第16話トリヤマ先生の対抗心
ううう。いかん。涙が止まらない。最初フィールドの放り出されてしまった時には何をすればいいのか見当もつかなかったが、まさか序盤の山場でこんなに感動的なシーンを持ってくるとは。
俺はまず王様の部屋に勇者を配置して、王様から勇者に冒険の目的を説明させた。そうでもしないとプレイヤーにはチンプンカンプンだと思ったからだ。そして、そのおかげで日本のプレイヤーに『RPGならまず最初に装備を揃えたり、町の住民に話しかけて回ったりしないとね』なんてお約束を植え付けた。
そんなお約束が出来上がったところで、自キャラをまずフィールドにほっぽり出す。そして、町の住民に話しかけたり装備をととのえたところで最初のダンジョンをクリアさせる。
そして初めて、冒険の目的を明示させて橋を渡ったところでこの感動的なプレリュード。
いかん。この展開は俺が日本でRPGのお約束を作り上げたからなんだぞ。俺の『ドラゴン娘クエスト』がなかったらこの『ファイナルニャンタジー』は生まれてすらいなかったんだ。それなのに、どうしてこんなに涙がちょちょぎれるんだ。
こんな、RPGでもなんでもないドット絵のキャラが好き勝手にメッセージウインドウでプレイヤーが意図していないセリフをしゃべりまくるゲームになんで俺は感動しているんだ。
「いやあ、まさかこんなゲームが出てくるとはねえ」
その通りです……おや、誰だ? チュンじゃないな。
「ト、トリヤマ先生! なんでここに?」
「なんでって。こんなゲームが出てきたんだから、ホリーさんとキャラクターデザインをさらに練り上げないわけにはいかないじゃないですか。この『ファイナルニャンタジー』のキャラクターデザイン。自分のとは全然違いますもん。僕にはこんなデザインは描けないなあ」
そうだよなあ。『ファイナルニャンタジー」のキャラクターデザイン……アマノって人が描いたのか。耽美というか。トリヤマ先生のキャラクターデザインをポップとするなら、このアマノのキャラクターデザインはアーティスティックって感じだな。

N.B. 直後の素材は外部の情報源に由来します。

(** The end of an insertion: the queue and its links as the operation on lists leaves them. *)
Lemma inv_inserted g w p j jobs q m l : inv g w -> g_hand g = Some p -> jobs_of w !! p = Some j -> can_queue g p j -> no_job_loose g w ->
  let j' := j <| j_state := RESOLVER_SUPERVISOR_JOB_QUEUED |> in relinked (<[p := j']> (jobs_of w)) jobs ->
  completion_links jobs = completion_links (jobs_of w) -> dll (queue_links jobs) (qu_head q) (qu_tail q) l ->
  (forall x, x ∈ l <-> x = p \/ x ∈ g_queue g (j_priority j)) -> length l = S (length (g_queue g (j_priority j))) ->
  (forall y, y ∉ g_queue g (j_priority j) -> y <> p -> queue_links jobs !! y = queue_links (jobs_of w) !! y) ->
  qu_count q = qu_count (queue_at w (j_priority j)) + 1 ->
  inv (g <| g_queue := queue_with l (j_priority j) (g_queue g) |> <| g_hand := None |>)
    ((requeued (j_priority j) jobs q w) <| w_supervisor ::= (fun s => s <| s_metrics := m |>) |>).
Proof.
  intros Hi Hh Hj Hc Hn j' Hr Hl Hd Hin Hlen Hfr Hcount. pose proof (inv_queued_hand g w p j Hi Hh Hj Hc) as Hi0. fold j' in Hi0. set (w0 := put_job p j' w) in *.
  assert (Hj0 : jobs_of w0 !! p = Some j') by (unfold w0; cbn; by rewrite lookup_insert_eq).
  assert (Hl0 : completion_links jobs = completion_links (jobs_of w0)) by (rewrite Hl; symmetry; by eapply view_same).
  assert (Hq0 : queue_links (jobs_of w0) = queue_links (jobs_of w)) by (by eapply view_same).
  assert (He : requeued (j_priority j) jobs q w0 = requeued (j_priority j) jobs q w) by (by destruct (j_priority j)). 
  eapply (inv_quiet _ (requeued (j_priority j) jobs q w)); [by exists m; split; [|split; [|apply kernel_quiet_refl]]|]. rewrite <- He.
  apply inv_requeue; [done|done|done| | | |].
  - pose proof (i_queues _ _ Hi0) as Hq. rewrite Hh in Hq.
    refine (queues_insert _ _ _ _ _ _ _ l Hq Hj0 eq_refl Hr _ Hin Hlen _ _ _).
    + by rewrite requeued_queue.
    + intros y H1 H2. rewrite Hq0. by apply Hfr.
    + rewrite requeued_queue, Hcount. change (j_priority j') with (j_priority j). by destruct (j_priority j).
    + intros pr Hne. by apply requeued_other.
  - apply (completions_hand _ _ _ _ p j'); [done|done|]. pose proof (i_done _ _ Hi0) as Hq. by rewrite Hh in Hq.
  - eapply (helpers_unhand _ _ _ _ p j'); [done|done|apply Hc|exact Hn|]. pose proof (i_helpers _ _ Hi0) as Hq. by rewrite Hh in Hq.
  - done.
Qed.

Lemma put_measured p j f w : put_job p j (w <| w_supervisor ::= (fun s => s <| s_metrics ::= f |>) |>) =
  (put_job p j w) <| w_supervisor ::= (fun s => s <| s_metrics := f (s_metrics (w_supervisor w)) |>) |>.
Proof. done. Qed.
Lemma relinked_put jobs jobs' p j j' : relinked jobs jobs' -> erase j' = erase j -> relinked (<[p := j]> jobs) (<[p := j']> jobs').
Proof. unfold relinked. intros H He. by rewrite !fmap_insert, H, He. Qed.
Lemma erase_state j j' st : erase j' = erase j -> erase (j' <| j_state := st |>) = erase (j <| j_state := st |>).
Proof. intros H. change ((erase j') <| j_state := st |> = (erase j) <| j_state := st |>). by rewrite H. Qed.

(** The end of an append or a prepend: the state is set, the lists are as [dll] says. *)
Lemma wp_inserted g w p j jobs q l f : inv g w -> g_hand g = Some p -> jobs_of w !! p = Some j -> can_queue g p j -> no_job_loose g w ->
  relinked (jobs_of w) jobs -> completion_links jobs = completion_links (jobs_of w) -> dll (queue_links jobs) (qu_head q) (qu_tail q) l ->
  (forall x, x ∈ l <-> x = p \/ x ∈ g_queue g (j_priority j)) -> length l = S (length (g_queue g (j_priority j))) ->
  (forall y, y ∉ g_queue g (j_priority j) -> y <> p -> queue_links jobs !! y = queue_links (jobs_of w) !! y) ->
  qu_count q = qu_count (queue_at w (j_priority j)) + 1 ->
  wp (job_set p (fun j => j <| j_state := RESOLVER_SUPERVISOR_JOB_QUEUED |>)) (fun _ w' =>
    inv (g <| g_queue := queue_with l (j_priority j) (g_queue g) |> <| g_hand := None |>) w' /\ lists_only w w' /\
    relinked (<[p := j <| j_state := RESOLVER_SUPERVISOR_JOB_QUEUED |>]> (jobs_of w)) (jobs_of w'))
    ((requeued (j_priority j) jobs q w) <| w_supervisor ::= (fun s => s <| s_metrics ::= f |>) |>).
Proof.
  intros Hi Hh Hj Hc Hn Hr Hl Hd Hin Hlen Hfr Hcount.
  assert (Hp2 : is_Some (jobs !! p)) by (rewrite (relinked_some _ _ p Hr); by rewrite Hj). destruct Hp2 as [j2 Hj2].
  destruct (relinked_lookup _ _ _ _ Hr Hj2) as (j0 & Hj0 & He). assert (j0 = j) as -> by congruence.
  eapply wp_job_set; [rewrite measured_jobs, requeued_jobs; exact Hj2|]. rewrite put_measured, put_requeued. generalize (f (s_metrics (w_supervisor (requeued (j_priority j) jobs q w)))).
  intros m. assert (R3 := relinked_put _ _ p _ _ Hr (erase_state _ _ RESOLVER_SUPERVISOR_JOB_QUEUED He)).
  assert (Q3 : queue_links (<[p := j2 <| j_state := RESOLVER_SUPERVISOR_JOB_QUEUED |>]> jobs) = queue_links jobs) by (by eapply view_same).
  split; [|split].
  - eapply inv_inserted; [done..| | | | | |]; rewrite ?Q3; try done. rewrite <- Hl. by eapply view_same.
  - eapply lists_only_trans; [apply requeued_lists|apply quietly_lists].
  - change (jobs_of (?v <| w_supervisor ::= _ |>)) with (jobs_of v). by rewrite requeued_jobs.
Qed.

Lemma wp_queue_append g w p j : inv g w -> g_hand g = Some p -> jobs_of w !! p = Some j -> can_queue g p j -> no_job_loose g w ->
  wp (resolver_supervisor_job_queue_append p) (fun _ w' =>
    inv (g <| g_queue := queue_with (g_queue g (j_priority j) ++ [p]) (j_priority j) (g_queue g) |> <| g_hand := None |>) w' /\ lists_only w w' /\
    relinked (<[p := j <| j_state := RESOLVER_SUPERVISOR_JOB_QUEUED |>]> (jobs_of w)) (jobs_of w')) w.
Proof.
  intros Hi Hh Hj Hc Hn. pose proof (i_queues _ _ Hi) as Hq. rewrite Hh in Hq. destruct (qo_hand _ _ _ _ Hq p j Hj eq_refl) as (Hnp & Hpr & Hnx).
  set (pr := j_priority j). assert (Hm : queue_links (jobs_of w) !! p = Some (None, None)) by (unfold queue_links; rewrite lookup_fmap, Hj; cbn; by rewrite Hpr, Hnx).
  destruct (dll_append_spec _ _ _ _ _ _ (qo_dll _ _ _ _ Hq pr) (Hnp pr) Hm) as (m & h & t & Hd & Hdll & Hfr).
  unfold resolver_supervisor_job_queue_append. step. eapply wp_job_get; [done|]. steps. eapply wp_job_set; [done|].
  fold pr. rewrite (put_as_requeued pr). set (jobs1 := <[p := j <| j_queue_previous := qu_tail (queue_at w pr) |>]> (jobs_of w)).
  assert (R1 : relinked (jobs_of w) jobs1) by (by apply (relinked_insert _ _ _ j)).
  assert (L1 : queue_links jobs1 = set_previous (qu_tail (queue_at w pr)) (queue_links (jobs_of w)) p)
    by (unfold queue_links, jobs1; by erewrite (view_update _ (fun j => j <| j_queue_previous := qu_tail (queue_at w pr) |>)); [|done|]).
  step. apply wp_set_next; rewrite ?requeued_jobs.
  { intros q Hq'. rewrite (relinked_some _ _ q R1). eapply (queue_elem_job _ _ _ _ pr); [exact Hq|]. apply last_or_elem.
    by rewrite <- (dll_tail _ _ _ _ (qo_dll _ _ _ _ Hq pr)). }
  intros jobs2 R2 L2 C2. rewrite requeued_twice, requeued_queue. step. apply wp_on_queue. rewrite requeued_jobs, requeued_queue, requeued_twice. step.
  unfold queue_high_water. steps.
  assert (E : (queue_links jobs2, qu_head (match qu_tail (queue_at w pr) with None => (queue_at w pr) <| qu_head := Some p |> | Some _ => queue_at w pr end), Some p) = (m, h, t))
    by (rewrite <- Hd, L2, L1; unfold dll_append, next_of; by destruct (qu_tail (queue_at w pr))). injection E as E1 E2 E3.
  apply wp_inserted; try done.
  - by eapply relinked_trans.
  - rewrite C2. by eapply view_same.
  - cbn. by rewrite E1, E2, E3.
  - intros x. rewrite elem_of_app, list_elem_of_singleton. unfold pr. tauto.
  - rewrite length_app. cbn. unfold pr. lia.
  - intros y H1 H2. rewrite E1. by apply Hfr.
  - by destruct (qu_tail (queue_at w pr)).
Qed.

Lemma wp_queue_prepend g w p j : inv g w -> g_hand g = Some p -> jobs_of w !! p = Some j -> can_queue g p j -> no_job_loose g w ->
  wp (resolver_supervisor_job_queue_prepend p) (fun _ w' =>
    inv (g <| g_queue := queue_with (p :: g_queue g (j_priority j)) (j_priority j) (g_queue g) |> <| g_hand := None |>) w' /\ lists_only w w' /\
    relinked (<[p := j <| j_state := RESOLVER_SUPERVISOR_JOB_QUEUED |>]> (jobs_of w)) (jobs_of w')) w.
Proof.
  intros Hi Hh Hj Hc Hn. pose proof (i_queues _ _ Hi) as Hq. rewrite Hh in Hq. destruct (qo_hand _ _ _ _ Hq p j Hj eq_refl) as (Hnp & Hpr & Hnx).
  set (pr := j_priority j). assert (Hm : queue_links (jobs_of w) !! p = Some (None, None)) by (unfold queue_links; rewrite lookup_fmap, Hj; cbn; by rewrite Hpr, Hnx).
  destruct (dll_prepend_spec _ _ _ _ _ _ (qo_dll _ _ _ _ Hq pr) (Hnp pr) Hm) as (m & h & t & Hd & Hdll & Hfr).
  unfold resolver_supervisor_job_queue_prepend. step. eapply wp_job_get; [done|]. steps. eapply wp_job_set; [done|].
  fold pr. rewrite (put_as_requeued pr). set (jobs1 := <[p := j <| j_queue_next := qu_head (queue_at w pr) |>]> (jobs_of w)).
  assert (R1 : relinked (jobs_of w) jobs1) by (by apply (relinked_insert _ _ _ j)).
  assert (L1 : queue_links jobs1 = set_next (qu_head (queue_at w pr)) (queue_links (jobs_of w)) p)
    by (unfold queue_links, jobs1; by erewrite (view_update _ (fun j => j <| j_queue_next := qu_head (queue_at w pr) |>)); [|done|]).
  step. apply wp_set_previous; rewrite ?requeued_jobs.
  { intros q Hq'. rewrite (relinked_some _ _ q R1). eapply (queue_elem_job _ _ _ _ pr); [exact Hq|]. apply hd_or_elem.
    by rewrite <- (dll_head _ _ _ _ (qo_dll _ _ _ _ Hq pr)). }
  intros jobs2 R2 L2 C2. rewrite requeued_twice, requeued_queue. step. apply wp_on_queue. rewrite requeued_jobs, requeued_queue, requeued_twice. step.
  unfold queue_high_water. steps.
  assert (E : (queue_links jobs2, Some p, qu_tail (match qu_head (queue_at w pr) with None => (queue_at w pr) <| qu_tail := Some p |> | Some _ => queue_at w pr end)) = (m, h, t))
    by (rewrite <- Hd, L2, L1; unfold dll_prepend, previous_of; by destruct (qu_head (queue_at w pr))). injection E as E1 E2 E3.
  apply wp_inserted; try done.
  - by eapply relinked_trans.
  - rewrite C2. by eapply view_same.
  - rewrite <- E1, <- E2, <- E3 in Hdll. by destruct (qu_head (queue_at w pr)).
  - intros x. rewrite elem_of_cons. unfold pr. tauto.
  - intros y H1 H2. rewrite E1. by apply Hfr.
  - by destruct (qu_head (queue_at w pr)).
Qed.

(** ** Completions *)

Lemma completions_remove completed jobs jobs' head tail head' tail' p j : completions_ok None completed jobs head tail -> jobs !! p = Some j ->
  j_state j = RESOLVER_SUPERVISOR_JOB_COMPLETE -> relinked jobs jobs' ->
  dll_remove (completion_links jobs, head, tail) p (j_completion_previous j) (j_completion_next j) = (completion_links jobs', head', tail') ->
  completions_ok (Some p) (without p completed) jobs' head' tail' .
Proof.
  intros Hq Hj Hs Hr Hd. destruct (co_place _ _ _ _ _ Hq p j Hj ltac:(done)) as [Hin _]. apply Hin in Hs as Hin'. apply list_elem_of_split in Hin' as (a & b & Hab).
  pose proof (co_dll _ _ _ _ _ Hq) as Hdll. rewrite Hab in Hdll.
  destruct (dll_remove_spec _ _ _ _ _ _ Hdll) as (m & h & t & Hd' & Hl & Hdll' & Hm & Hfr). unfold completion_links in Hl at 1. rewrite lookup_fmap, Hj in Hl.
  injection Hl as Hpr Hnx. rewrite Hpr, Hnx, Hd' in Hd. injection Hd as -> -> ->.
  assert (Hw : without p completed = a ++ b) by (rewrite Hab; apply without_split; apply Hdll). split.
  - by rewrite Hw.
  - intros x k' Hk' Hx. destruct (relinked_lookup _ _ _ _ Hr Hk') as (k & Hk & He). destruct (co_place _ _ _ _ _ Hq x k Hk ltac:(done)) as [Hix Hnl]. split.
    + erased He. rewrite <- Hix, without_elem. split; [by intros [? _]|]. intros H. split; [done|]. congruence.
    + intros Hns. assert (Hns' : j_state k <> RESOLVER_SUPERVISOR_JOB_COMPLETE) by (by rewrite <- (relinked_field j_state k k' He)).
      assert (Hx' : x ∉ a ++ p :: b) by (rewrite <- Hab; intros H; by apply Hix in H). specialize (Hfr x Hx').
      unfold completion_links in Hfr. rewrite !lookup_fmap, Hk, Hk' in Hfr. injection Hfr as -> ->. by apply Hnl.
  - intros x k' Hk' [= <-]. split; [by rewrite without_elem; intros [_ ?]|]. unfold completion_links in Hm. rewrite lookup_fmap, Hk' in Hm. by injection Hm as -> ->.
Qed.
Lemma wp_downgrade g w p j : inv g w -> g_hand g = None -> g_unsettled g = Some p -> jobs_of w !! p = Some j -> orphan_ok j ->
  (0 < j_interactive_interest_count j -> j_priority j = RESOLVER_SUPERVISOR_PRIORITY_INTERACTIVE) ->
  wp (resolver_supervisor_job_priority_downgrade p) (fun _ w' => holding (g <| g_unsettled := None |>) w' /\ steady w w') w.
Proof.
  intros Hi Hh Hu Hj Ho Hp. destruct (inv_interests _ _ _ _ Hi Hj) as [_ Hn]. unfold resolver_supervisor_job_priority_downgrade. step. eapply wp_job_get; [done|]. step.
  - step. split; [|apply steady_refl]. apply inv_holding. eapply inv_settle; [done|done|done|]. apply orphan_settled; [done|]. split; [|done].
    intros Hi'. rewrite bool_decide_eq_true_2 in E by done. cbn in E. lia.
  - apply orb_false_iff in E as [E1%negb_false_iff%bool_decide_eq_true E2]. eapply wp_mono; [by eapply wp_priority_change|]. cbv beta. intros _ w' (H1 & H2 & H3). split; [|done].
    eapply holding_settle; [done|done|done|]. apply orphan_settled; [done|]. cbn. split; [done|]. lia.
Qed.
Lemma wp_promote g w p j : inv g w -> g_hand g = None -> g_unsettled g = Some p -> jobs_of w !! p = Some j -> orphan_ok j -> 0 < j_interactive_interest_count j ->
  wp (resolver_supervisor_job_priority_promote p) (fun _ w' => holding (g <| g_unsettled := None |>) w' /\ steady w w') w.
Proof.
  intros Hi Hh Hu Hj Ho Hp. unfold resolver_supervisor_job_priority_promote. step. eapply wp_job_get; [done|]. step.
  - apply bool_decide_eq_true in E. step. split; [|apply steady_refl]. apply inv_holding. eapply inv_settle; [done|done|done|]. by apply orphan_settled.
  - eapply wp_mono; [by eapply wp_priority_change|]. cbv beta. intros _ w' (H1 & H2 & H3). split; [|done].
    eapply holding_settle; [done|done|done|]. by apply orphan_settled.
Qed.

「ねえ、ホリーさん。『ドラゴン娘クエスト』のキャラクターデザインと『ファイナルニャンタジー』のキャラクターデザインどっちがいい?」
「そんなのトリヤマ先生のキャラクターデザインの方がいいに決まってるじゃないですか」
ここでアマノさんのキャラクターデザインの方がいいなんて言えるわけがない。
「そうですか。このアマノって人はですね、タツ◯コプロでプロの絵描きをしていたそうなんですよ。それがゲームや小説のキャラクターデザインをするようになったみたいです。なんだか自分と経歴が似てますね」
「はあ……」
「それで、ホリーさん。次回作では自分はどんなキャラクターデザインをすればいいんですか? 次回作ではホリーさんはどんなキャラクターを登場させるつもりなんですか?」
「それは……主人公の勇者が、戦士、武闘家、魔法使い、僧侶、商人、遊び人、賢者の職業の中からパーティーメンバーを三人選ぶゲームシステムにしようと思っていましたから。トリヤマ先生にはその職業のキャラクターデザインをまずお願いしようかと思っていたんですが……」
「そのキャラクターは男ですか、女ですか?」
「どちらでもプレイヤーが選べるようにしようと思っているんですが……だからトリヤマ先生には両方ともデザインしていただければと……」
「男も女もデザインするんですね。ということは、『肉弾戦をするはずなのに、なんでそんな露出度が高いビキニアーマーを着ているんだ』とつっこみたくなるようなデザインの女戦士を描いていいんですね」
「ぜ、ぜひお願いします、トリヤマ先生」
「いやあ、前からビキニアーマーの女戦士を描きたかったんですよね。でも、『ドラゴン娘クエスト』では男勇者だけ。『ドラゴン娘クエスト2』では女の子が味方パーティーにいても魔法使いポジション。自分は欲求不満だったんですよ」
「そうだったんですか」
「そうなんです。ハリウッド映画でビキニアーマーの女戦士が出てくるのを見て、自分でもビキニアーマーの女戦士を描いちゃったりしてたんですね。ほら、これです」
どこからともなくトリヤマ先生がキャラクターデザインを描いたスケッチブックを取り出したな。そこに描かれてるのはトリヤマ先生によるとビキニアーマーの女戦士……これは!
めちゃくちゃシコれる! ハリウッド映画のビキニアーマーの女戦士は俺も見たことあるけど、あれは主役のボディビルダーが相手をするからエロく見えるんだからな。やはり俺みたいな日本人がオカズにはしにくい。
しかし、このトリヤマ先生の女戦士は実にエロい。これこそ日本人の俺が求めていた女戦士のキャラクターデザインだ。